• [EXCERPTED RECORDS]
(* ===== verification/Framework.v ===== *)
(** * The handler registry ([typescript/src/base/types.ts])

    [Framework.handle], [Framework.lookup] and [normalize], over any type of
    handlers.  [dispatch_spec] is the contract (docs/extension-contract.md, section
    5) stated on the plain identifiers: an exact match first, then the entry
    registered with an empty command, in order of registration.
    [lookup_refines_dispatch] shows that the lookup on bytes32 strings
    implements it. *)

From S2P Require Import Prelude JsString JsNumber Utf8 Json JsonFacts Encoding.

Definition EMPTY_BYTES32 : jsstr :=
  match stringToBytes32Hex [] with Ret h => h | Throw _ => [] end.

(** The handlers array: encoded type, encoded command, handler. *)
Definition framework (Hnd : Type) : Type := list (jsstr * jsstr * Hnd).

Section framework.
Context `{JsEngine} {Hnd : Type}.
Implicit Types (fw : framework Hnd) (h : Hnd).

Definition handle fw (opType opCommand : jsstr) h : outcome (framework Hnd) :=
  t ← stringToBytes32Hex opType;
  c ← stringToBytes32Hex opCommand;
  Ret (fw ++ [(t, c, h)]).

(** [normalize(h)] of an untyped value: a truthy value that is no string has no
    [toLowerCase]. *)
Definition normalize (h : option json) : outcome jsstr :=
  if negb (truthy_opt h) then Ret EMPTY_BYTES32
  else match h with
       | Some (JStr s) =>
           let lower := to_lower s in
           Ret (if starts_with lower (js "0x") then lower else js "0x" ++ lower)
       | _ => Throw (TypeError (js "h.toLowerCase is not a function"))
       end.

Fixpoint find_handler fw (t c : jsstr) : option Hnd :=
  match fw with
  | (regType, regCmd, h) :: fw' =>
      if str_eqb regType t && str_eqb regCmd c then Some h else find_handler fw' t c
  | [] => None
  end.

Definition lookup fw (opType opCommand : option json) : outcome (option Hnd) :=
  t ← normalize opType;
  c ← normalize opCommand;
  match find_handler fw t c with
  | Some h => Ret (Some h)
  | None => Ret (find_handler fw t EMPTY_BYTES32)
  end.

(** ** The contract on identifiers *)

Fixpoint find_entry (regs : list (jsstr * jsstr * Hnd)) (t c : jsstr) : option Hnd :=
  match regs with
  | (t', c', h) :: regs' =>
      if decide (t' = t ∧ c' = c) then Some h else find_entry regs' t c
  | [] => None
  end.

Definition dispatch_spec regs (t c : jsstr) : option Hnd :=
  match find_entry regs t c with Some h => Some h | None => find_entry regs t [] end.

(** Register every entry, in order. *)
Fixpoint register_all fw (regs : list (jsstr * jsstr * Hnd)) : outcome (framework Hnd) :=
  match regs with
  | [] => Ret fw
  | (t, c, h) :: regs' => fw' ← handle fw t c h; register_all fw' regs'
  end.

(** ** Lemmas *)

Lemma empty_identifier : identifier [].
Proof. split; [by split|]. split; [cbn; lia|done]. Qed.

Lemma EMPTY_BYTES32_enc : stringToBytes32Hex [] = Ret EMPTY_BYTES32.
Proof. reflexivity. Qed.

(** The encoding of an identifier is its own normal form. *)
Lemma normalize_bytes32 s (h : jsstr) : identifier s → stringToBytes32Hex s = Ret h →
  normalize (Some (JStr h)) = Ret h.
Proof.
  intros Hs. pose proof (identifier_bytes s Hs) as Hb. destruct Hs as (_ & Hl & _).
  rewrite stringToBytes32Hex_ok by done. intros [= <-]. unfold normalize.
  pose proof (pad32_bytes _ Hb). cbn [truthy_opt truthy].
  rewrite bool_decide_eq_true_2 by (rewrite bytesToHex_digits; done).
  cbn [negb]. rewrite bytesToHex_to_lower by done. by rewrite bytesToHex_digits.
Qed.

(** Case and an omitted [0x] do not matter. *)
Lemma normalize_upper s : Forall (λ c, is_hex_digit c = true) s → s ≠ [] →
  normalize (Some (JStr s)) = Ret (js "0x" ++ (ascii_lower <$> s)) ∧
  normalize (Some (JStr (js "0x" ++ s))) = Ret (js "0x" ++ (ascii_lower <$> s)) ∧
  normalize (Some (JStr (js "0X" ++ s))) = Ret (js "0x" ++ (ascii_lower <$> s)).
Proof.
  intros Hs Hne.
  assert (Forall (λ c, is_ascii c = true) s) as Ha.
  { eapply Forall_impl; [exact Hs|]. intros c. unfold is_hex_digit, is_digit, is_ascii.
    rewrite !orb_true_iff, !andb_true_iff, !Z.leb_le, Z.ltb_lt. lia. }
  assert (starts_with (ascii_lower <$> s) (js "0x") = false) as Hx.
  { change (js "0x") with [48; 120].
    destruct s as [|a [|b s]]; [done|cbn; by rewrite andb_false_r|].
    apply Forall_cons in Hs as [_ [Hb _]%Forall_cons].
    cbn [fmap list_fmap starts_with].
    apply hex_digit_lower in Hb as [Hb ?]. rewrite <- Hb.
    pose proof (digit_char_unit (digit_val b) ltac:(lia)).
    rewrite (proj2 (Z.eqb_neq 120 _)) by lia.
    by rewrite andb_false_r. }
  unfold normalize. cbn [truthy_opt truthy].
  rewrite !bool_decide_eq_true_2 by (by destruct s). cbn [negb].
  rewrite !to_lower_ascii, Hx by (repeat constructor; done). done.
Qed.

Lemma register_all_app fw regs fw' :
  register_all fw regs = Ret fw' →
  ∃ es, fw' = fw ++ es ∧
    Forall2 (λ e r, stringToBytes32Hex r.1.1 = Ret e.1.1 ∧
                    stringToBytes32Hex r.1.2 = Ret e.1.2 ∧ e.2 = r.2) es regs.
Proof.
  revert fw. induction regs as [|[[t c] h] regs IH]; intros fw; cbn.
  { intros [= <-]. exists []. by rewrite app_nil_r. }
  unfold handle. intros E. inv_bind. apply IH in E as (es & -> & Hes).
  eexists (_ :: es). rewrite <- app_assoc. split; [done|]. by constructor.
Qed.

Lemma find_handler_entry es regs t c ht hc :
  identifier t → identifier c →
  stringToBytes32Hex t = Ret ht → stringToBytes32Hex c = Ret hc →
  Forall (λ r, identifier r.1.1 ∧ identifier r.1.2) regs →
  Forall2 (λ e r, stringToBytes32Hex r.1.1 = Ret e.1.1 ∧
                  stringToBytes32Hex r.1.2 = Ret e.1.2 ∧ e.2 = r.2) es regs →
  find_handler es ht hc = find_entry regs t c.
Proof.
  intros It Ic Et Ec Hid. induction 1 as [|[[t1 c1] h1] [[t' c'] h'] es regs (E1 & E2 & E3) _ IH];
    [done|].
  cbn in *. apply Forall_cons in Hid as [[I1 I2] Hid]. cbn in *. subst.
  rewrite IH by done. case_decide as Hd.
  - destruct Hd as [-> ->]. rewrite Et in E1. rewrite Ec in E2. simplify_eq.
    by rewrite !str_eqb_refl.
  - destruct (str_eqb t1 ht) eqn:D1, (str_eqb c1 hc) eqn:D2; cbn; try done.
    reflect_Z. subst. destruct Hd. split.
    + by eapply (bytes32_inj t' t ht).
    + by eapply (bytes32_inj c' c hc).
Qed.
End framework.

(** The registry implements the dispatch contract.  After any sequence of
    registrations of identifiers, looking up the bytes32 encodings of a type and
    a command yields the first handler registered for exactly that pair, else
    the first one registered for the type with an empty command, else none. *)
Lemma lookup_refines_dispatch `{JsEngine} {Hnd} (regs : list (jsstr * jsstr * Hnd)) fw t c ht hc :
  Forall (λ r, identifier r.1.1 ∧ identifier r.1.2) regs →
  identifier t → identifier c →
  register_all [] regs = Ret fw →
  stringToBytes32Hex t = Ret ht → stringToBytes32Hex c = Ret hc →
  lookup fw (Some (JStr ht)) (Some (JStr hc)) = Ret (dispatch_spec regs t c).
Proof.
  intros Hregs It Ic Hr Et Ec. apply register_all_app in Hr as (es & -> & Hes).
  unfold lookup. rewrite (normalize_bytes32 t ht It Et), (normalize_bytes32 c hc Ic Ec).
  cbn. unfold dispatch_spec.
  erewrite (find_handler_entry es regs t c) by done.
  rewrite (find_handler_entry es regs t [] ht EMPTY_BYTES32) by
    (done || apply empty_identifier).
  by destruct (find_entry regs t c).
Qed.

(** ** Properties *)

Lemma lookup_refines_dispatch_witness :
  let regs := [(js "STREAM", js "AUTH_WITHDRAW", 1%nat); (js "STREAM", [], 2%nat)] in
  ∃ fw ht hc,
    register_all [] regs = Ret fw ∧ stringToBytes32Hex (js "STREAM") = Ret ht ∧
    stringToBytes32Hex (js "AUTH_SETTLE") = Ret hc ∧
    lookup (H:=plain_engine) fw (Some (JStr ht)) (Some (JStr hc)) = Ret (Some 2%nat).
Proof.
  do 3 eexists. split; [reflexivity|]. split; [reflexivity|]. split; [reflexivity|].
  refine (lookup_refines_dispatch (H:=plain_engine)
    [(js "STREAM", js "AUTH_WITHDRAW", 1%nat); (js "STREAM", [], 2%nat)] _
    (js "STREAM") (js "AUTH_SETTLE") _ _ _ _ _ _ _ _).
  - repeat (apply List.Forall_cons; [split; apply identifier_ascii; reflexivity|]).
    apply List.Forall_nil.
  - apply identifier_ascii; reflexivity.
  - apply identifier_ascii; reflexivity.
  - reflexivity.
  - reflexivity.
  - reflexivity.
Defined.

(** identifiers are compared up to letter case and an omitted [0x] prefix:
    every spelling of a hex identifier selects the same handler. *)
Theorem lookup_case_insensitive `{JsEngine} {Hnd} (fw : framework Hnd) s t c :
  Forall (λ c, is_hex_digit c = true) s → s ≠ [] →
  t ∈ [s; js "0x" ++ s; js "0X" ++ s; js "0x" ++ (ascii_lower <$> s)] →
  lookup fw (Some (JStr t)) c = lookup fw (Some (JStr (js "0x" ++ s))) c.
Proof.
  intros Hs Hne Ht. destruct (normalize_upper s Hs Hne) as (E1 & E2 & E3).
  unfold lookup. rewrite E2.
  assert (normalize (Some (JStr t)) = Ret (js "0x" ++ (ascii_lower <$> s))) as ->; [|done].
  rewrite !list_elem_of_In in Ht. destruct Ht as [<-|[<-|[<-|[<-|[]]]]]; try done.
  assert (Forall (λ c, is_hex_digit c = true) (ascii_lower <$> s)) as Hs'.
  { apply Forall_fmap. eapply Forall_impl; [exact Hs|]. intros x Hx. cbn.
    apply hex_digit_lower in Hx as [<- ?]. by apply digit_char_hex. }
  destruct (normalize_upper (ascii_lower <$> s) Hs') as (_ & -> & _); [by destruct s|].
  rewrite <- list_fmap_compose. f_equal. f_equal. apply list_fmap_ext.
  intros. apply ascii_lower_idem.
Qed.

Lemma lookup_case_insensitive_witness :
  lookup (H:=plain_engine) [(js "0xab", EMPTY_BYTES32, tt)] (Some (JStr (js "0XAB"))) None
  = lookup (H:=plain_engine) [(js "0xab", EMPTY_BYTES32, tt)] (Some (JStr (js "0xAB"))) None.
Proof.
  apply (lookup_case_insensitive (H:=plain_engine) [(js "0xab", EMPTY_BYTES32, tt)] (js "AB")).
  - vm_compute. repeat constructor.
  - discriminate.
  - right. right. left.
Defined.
...
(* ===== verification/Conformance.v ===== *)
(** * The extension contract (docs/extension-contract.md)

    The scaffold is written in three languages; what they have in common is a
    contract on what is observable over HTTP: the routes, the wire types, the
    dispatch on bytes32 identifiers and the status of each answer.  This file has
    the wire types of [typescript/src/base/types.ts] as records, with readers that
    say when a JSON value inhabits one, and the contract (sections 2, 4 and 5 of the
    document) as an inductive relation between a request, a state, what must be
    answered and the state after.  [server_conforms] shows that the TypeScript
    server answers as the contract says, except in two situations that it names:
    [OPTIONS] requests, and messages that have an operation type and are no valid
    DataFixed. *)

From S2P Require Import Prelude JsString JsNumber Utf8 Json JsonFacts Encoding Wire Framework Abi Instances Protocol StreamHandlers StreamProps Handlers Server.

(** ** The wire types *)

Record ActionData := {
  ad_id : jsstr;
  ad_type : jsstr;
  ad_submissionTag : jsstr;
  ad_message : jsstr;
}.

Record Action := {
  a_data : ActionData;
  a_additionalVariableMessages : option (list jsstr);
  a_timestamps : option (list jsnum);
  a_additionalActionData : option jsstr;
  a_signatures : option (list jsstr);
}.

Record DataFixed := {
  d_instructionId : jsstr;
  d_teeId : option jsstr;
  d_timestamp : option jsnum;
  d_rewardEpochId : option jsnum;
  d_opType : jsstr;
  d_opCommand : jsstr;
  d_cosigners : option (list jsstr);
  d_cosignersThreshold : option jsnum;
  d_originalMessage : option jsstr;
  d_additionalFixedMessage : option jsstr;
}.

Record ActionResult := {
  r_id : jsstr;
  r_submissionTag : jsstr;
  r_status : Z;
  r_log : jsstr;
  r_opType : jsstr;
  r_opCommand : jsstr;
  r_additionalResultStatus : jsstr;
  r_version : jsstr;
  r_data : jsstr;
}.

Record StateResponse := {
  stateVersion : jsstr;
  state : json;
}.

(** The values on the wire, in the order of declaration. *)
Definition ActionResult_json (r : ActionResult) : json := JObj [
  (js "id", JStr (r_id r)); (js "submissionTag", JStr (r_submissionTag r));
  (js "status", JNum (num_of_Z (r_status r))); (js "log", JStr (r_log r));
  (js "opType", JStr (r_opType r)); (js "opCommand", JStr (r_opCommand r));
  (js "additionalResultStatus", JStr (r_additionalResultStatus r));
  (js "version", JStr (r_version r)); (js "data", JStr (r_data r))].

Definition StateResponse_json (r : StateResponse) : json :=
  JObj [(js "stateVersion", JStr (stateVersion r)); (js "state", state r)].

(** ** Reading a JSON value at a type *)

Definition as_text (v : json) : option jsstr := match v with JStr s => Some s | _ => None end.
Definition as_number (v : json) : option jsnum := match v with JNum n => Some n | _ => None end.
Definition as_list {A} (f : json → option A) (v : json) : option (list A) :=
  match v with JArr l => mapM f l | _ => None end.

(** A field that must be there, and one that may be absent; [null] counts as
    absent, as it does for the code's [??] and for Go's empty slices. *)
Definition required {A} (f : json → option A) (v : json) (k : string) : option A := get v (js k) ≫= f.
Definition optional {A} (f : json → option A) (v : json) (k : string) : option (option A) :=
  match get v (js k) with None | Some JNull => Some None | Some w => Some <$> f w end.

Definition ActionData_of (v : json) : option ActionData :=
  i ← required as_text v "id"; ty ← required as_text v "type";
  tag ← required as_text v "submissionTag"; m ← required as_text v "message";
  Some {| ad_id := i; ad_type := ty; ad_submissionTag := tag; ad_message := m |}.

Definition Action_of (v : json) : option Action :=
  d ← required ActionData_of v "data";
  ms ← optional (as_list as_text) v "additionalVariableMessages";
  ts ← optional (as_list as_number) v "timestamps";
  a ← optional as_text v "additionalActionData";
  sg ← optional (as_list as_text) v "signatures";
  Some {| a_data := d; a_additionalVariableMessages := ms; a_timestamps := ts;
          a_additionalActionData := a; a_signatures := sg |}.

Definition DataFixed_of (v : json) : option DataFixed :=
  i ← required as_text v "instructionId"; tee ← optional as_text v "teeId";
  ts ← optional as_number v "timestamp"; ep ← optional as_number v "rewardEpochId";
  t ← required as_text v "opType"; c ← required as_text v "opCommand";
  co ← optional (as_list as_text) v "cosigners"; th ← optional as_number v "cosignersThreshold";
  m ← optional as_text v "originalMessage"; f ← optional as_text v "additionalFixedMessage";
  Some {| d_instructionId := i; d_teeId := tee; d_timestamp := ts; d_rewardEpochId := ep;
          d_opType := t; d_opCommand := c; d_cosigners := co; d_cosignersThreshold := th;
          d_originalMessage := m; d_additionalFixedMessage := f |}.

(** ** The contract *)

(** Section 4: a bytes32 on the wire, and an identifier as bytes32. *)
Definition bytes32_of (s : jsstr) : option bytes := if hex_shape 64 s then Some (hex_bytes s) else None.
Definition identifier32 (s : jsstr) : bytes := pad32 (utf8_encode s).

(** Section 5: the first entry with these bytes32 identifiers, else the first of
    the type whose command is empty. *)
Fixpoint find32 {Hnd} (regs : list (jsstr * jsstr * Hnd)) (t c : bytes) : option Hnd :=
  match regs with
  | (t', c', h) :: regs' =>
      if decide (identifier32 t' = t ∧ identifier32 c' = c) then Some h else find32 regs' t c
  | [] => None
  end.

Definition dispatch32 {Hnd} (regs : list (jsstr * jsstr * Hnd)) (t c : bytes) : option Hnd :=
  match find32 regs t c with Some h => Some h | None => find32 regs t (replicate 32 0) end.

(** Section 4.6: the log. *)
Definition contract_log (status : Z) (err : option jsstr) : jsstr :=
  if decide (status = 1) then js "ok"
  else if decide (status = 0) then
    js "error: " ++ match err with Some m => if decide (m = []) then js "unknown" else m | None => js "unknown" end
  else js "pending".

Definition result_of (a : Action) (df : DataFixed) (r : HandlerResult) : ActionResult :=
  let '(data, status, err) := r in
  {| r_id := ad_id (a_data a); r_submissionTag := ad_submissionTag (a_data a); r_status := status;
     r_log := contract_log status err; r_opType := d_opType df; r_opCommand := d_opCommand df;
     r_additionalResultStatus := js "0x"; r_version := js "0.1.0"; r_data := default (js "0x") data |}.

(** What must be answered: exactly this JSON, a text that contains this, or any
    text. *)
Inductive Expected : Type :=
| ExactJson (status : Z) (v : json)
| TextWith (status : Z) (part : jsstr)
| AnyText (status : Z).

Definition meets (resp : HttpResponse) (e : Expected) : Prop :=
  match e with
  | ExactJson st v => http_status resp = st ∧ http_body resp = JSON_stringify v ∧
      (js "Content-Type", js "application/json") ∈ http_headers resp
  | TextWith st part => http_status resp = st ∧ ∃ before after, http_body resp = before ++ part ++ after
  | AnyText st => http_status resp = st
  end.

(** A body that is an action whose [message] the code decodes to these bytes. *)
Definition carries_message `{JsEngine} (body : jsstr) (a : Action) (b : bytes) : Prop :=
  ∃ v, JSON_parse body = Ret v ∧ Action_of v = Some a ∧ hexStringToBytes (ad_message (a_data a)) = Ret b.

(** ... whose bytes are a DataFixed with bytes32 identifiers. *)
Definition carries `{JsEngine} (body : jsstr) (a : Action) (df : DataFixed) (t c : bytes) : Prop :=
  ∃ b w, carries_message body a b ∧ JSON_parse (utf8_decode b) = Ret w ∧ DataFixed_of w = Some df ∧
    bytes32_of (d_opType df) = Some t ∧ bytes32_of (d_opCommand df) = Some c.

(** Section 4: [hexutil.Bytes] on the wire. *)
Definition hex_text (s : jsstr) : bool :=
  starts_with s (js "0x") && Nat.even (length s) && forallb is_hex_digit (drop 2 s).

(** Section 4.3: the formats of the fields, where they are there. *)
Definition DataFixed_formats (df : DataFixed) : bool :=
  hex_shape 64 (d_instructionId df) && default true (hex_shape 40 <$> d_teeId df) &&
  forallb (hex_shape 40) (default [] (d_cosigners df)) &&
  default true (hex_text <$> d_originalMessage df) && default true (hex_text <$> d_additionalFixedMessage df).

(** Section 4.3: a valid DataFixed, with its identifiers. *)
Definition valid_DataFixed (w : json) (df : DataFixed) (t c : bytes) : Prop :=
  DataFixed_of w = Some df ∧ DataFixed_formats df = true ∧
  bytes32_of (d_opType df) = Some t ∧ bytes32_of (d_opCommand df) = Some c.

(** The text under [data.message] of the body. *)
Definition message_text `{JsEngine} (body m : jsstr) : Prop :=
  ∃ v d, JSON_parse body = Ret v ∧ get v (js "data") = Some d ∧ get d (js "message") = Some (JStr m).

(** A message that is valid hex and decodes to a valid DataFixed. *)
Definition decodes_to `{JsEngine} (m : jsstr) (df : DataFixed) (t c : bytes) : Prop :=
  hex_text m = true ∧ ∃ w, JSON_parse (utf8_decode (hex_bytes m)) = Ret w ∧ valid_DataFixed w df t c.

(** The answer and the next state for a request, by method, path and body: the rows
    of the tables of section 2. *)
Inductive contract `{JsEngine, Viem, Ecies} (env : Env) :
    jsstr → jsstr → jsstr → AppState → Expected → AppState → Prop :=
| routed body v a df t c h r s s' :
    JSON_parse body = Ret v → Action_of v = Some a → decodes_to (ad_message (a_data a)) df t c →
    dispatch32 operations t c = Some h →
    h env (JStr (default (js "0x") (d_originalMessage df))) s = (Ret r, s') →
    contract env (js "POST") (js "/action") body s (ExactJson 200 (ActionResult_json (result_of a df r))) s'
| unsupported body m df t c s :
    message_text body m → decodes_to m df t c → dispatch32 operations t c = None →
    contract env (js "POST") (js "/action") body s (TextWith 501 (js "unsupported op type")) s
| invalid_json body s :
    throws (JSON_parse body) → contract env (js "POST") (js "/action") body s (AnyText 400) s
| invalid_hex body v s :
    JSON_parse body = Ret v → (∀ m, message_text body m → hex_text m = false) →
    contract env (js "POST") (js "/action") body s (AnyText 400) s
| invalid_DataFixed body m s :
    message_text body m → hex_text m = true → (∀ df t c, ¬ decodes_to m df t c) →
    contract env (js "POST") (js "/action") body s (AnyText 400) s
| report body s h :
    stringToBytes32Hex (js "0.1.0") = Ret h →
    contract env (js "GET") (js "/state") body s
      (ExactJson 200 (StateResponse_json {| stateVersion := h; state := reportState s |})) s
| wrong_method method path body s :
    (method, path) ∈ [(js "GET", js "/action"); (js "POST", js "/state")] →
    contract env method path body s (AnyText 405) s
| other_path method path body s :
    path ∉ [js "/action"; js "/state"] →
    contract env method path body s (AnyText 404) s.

• [WHAT TO DO] Reproduce, exactly as they stand in the data above, the lines from the one that holds "with [48; 120]." to the one that holds "Lemma register_all_app fw", inclusive.

• [FINISHED EXERCISE]
  { change (js "0x") with [48; 120].
    destruct s as [|a [|b s]]; [done|cbn; by rewrite andb_false_r|].
    apply Forall_cons in Hs as [_ [Hb _]%Forall_cons].
    cbn [fmap list_fmap starts_with].
    apply hex_digit_lower in Hb as [Hb ?]. rewrite <- Hb.
    pose proof (digit_char_unit (digit_val b) ltac:(lia)).
    rewrite (proj2 (Z.eqb_neq 120 _)) by lia.
    by rewrite andb_false_r. }
  unfold normalize. cbn [truthy_opt truthy].
  rewrite !bool_decide_eq_true_2 by (by destruct s). cbn [negb].
  rewrite !to_lower_ascii, Hx by (repeat constructor; done). done.
Qed.

Lemma register_all_app fw regs fw' :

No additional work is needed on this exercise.